### PROBLEM DETAILS
Find each line of the entries with the string "extractor", please, and copy it.

### SOURCE INFORMATION

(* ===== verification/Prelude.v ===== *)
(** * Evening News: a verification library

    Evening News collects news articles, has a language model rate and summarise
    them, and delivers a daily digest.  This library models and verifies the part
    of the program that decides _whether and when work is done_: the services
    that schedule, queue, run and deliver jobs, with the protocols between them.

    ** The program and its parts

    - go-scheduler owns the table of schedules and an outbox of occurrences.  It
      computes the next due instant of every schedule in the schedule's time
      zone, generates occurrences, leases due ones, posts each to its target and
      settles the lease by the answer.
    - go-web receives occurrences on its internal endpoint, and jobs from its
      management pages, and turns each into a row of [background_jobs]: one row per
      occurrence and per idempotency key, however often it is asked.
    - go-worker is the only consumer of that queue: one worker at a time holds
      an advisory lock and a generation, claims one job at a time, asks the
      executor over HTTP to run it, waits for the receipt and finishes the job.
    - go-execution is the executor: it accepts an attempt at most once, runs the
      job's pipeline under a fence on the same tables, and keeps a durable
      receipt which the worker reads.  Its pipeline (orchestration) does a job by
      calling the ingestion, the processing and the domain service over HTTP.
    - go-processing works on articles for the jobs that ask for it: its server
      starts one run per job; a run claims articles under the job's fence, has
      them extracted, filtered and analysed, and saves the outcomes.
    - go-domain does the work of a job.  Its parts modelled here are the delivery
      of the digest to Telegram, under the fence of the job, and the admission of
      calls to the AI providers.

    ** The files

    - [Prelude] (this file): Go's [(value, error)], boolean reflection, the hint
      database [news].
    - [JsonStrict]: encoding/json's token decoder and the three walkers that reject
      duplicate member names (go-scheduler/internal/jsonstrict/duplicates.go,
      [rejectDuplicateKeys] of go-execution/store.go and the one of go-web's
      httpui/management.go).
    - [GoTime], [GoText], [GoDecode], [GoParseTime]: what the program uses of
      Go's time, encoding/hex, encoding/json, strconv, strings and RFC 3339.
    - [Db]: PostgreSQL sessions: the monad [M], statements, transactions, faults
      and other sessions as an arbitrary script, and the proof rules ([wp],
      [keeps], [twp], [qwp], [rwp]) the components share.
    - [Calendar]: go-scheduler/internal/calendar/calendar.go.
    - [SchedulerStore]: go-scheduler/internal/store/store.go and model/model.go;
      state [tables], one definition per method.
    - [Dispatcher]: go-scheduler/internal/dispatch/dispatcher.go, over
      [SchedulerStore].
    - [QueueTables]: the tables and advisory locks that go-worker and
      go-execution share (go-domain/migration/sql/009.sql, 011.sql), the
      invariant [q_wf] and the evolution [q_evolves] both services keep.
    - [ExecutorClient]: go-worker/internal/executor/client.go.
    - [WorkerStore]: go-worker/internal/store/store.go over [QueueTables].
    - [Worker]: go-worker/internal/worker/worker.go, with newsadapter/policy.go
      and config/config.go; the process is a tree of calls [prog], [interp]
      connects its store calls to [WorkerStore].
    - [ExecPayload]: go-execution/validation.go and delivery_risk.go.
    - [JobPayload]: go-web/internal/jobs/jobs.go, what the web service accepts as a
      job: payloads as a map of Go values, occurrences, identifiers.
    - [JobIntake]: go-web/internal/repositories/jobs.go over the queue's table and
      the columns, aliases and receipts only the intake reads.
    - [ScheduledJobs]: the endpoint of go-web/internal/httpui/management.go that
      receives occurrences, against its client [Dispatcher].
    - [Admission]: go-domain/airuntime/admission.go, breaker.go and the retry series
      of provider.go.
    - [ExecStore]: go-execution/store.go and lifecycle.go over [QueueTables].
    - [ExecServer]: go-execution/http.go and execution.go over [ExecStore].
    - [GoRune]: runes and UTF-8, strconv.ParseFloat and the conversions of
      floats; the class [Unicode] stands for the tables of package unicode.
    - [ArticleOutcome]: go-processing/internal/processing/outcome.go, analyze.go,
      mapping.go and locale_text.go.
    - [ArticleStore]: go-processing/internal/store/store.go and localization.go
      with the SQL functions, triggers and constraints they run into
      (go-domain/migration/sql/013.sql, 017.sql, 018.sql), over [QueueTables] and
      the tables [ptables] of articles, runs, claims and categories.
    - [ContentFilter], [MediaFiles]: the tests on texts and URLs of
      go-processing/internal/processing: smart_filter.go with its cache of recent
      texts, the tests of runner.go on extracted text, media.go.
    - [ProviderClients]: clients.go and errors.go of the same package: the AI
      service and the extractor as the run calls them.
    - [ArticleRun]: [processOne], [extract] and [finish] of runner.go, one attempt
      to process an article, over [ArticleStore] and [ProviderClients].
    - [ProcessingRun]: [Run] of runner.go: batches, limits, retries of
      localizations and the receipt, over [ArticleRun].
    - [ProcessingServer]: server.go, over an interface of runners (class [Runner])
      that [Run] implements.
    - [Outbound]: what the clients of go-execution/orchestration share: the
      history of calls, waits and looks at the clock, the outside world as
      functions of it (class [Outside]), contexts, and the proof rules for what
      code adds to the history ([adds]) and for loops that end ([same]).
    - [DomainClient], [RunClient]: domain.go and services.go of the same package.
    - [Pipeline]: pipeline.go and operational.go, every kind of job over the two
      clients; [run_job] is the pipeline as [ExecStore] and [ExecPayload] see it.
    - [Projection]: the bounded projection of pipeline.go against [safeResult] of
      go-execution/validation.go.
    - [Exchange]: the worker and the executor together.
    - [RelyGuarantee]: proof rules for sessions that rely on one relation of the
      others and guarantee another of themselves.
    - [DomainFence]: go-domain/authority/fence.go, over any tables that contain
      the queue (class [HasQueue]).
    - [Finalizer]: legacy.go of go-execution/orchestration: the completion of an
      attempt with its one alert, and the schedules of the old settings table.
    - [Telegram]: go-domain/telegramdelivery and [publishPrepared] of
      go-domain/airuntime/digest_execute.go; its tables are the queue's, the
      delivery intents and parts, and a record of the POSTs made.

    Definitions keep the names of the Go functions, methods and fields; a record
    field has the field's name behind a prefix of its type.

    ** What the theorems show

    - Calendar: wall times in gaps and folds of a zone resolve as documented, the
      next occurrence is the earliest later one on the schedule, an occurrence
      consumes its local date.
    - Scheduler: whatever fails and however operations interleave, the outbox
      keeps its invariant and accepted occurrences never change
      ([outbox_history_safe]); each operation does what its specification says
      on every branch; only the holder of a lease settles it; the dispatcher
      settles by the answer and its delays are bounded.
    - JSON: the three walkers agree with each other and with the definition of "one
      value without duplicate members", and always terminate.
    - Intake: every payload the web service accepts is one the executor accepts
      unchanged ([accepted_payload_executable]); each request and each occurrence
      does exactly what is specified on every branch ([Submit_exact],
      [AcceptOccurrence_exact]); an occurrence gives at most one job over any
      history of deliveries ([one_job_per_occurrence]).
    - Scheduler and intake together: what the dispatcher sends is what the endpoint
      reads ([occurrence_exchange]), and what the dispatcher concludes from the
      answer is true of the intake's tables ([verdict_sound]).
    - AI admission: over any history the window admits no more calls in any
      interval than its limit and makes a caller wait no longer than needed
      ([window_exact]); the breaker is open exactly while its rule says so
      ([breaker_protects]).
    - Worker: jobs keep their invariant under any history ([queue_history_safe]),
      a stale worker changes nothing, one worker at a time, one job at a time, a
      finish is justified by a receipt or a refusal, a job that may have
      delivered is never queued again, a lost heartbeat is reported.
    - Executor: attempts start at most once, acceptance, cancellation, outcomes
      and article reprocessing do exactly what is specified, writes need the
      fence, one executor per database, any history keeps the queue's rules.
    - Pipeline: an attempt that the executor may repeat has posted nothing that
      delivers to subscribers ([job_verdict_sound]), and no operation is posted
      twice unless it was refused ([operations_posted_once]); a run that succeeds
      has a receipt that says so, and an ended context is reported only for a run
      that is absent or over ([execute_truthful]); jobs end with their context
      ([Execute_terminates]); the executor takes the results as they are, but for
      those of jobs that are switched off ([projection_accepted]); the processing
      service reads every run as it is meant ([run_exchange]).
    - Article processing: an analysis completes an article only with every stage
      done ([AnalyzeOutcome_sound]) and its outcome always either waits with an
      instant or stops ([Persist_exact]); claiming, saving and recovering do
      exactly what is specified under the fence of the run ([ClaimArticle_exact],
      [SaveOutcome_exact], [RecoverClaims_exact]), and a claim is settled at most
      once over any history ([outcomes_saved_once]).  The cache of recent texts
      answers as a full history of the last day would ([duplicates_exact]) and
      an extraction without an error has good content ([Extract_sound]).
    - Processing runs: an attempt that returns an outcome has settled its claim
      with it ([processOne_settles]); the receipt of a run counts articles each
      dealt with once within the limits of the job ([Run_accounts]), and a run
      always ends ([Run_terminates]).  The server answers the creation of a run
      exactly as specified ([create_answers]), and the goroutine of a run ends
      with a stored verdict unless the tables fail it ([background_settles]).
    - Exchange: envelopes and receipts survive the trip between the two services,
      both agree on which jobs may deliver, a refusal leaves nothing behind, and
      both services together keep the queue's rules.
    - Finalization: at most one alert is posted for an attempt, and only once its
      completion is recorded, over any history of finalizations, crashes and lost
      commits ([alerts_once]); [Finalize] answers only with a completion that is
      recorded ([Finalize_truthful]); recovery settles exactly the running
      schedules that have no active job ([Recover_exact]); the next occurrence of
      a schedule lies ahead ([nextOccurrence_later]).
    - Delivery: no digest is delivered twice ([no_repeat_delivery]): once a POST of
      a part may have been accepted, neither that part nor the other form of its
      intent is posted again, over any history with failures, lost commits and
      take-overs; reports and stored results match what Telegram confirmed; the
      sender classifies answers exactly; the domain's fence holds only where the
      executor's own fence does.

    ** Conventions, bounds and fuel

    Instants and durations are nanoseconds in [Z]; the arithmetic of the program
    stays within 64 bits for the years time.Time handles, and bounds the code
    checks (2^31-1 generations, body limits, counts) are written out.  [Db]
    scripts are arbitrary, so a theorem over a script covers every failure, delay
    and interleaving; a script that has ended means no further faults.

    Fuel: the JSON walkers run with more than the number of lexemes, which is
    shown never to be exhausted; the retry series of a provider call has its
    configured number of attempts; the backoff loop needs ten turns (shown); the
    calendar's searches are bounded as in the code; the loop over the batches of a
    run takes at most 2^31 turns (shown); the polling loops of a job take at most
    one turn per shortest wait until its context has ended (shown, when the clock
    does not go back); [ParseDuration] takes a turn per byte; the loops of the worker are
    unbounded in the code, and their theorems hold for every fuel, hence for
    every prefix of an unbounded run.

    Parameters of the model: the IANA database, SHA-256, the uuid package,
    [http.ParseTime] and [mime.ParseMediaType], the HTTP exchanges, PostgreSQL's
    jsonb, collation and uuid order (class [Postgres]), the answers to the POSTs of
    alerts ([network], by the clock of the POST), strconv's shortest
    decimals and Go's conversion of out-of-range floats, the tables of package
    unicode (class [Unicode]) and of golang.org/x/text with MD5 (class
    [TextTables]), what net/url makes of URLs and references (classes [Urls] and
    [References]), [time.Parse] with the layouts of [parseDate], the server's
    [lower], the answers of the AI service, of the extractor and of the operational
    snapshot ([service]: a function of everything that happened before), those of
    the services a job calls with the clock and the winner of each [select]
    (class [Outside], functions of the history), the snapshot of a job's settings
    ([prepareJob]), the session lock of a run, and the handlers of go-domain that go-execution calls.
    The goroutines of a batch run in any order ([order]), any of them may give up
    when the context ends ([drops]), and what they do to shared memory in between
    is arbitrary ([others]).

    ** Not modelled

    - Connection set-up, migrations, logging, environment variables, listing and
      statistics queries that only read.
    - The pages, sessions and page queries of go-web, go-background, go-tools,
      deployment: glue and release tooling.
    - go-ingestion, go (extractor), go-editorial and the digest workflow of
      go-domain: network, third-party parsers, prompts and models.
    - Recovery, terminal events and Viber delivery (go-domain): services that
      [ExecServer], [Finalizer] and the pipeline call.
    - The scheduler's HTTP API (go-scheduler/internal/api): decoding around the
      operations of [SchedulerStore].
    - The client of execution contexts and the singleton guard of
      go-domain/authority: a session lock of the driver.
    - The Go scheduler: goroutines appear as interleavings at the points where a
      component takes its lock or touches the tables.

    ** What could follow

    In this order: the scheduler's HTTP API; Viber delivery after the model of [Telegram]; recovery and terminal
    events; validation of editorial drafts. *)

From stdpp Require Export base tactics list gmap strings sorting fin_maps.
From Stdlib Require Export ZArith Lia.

### RESPONSE TO THE EXERCISE
      service and the extractor as the run calls them.
    [lower], the answers of the AI service, of the extractor and of the operational
    - go-ingestion, go (extractor), go-editorial and the digest workflow of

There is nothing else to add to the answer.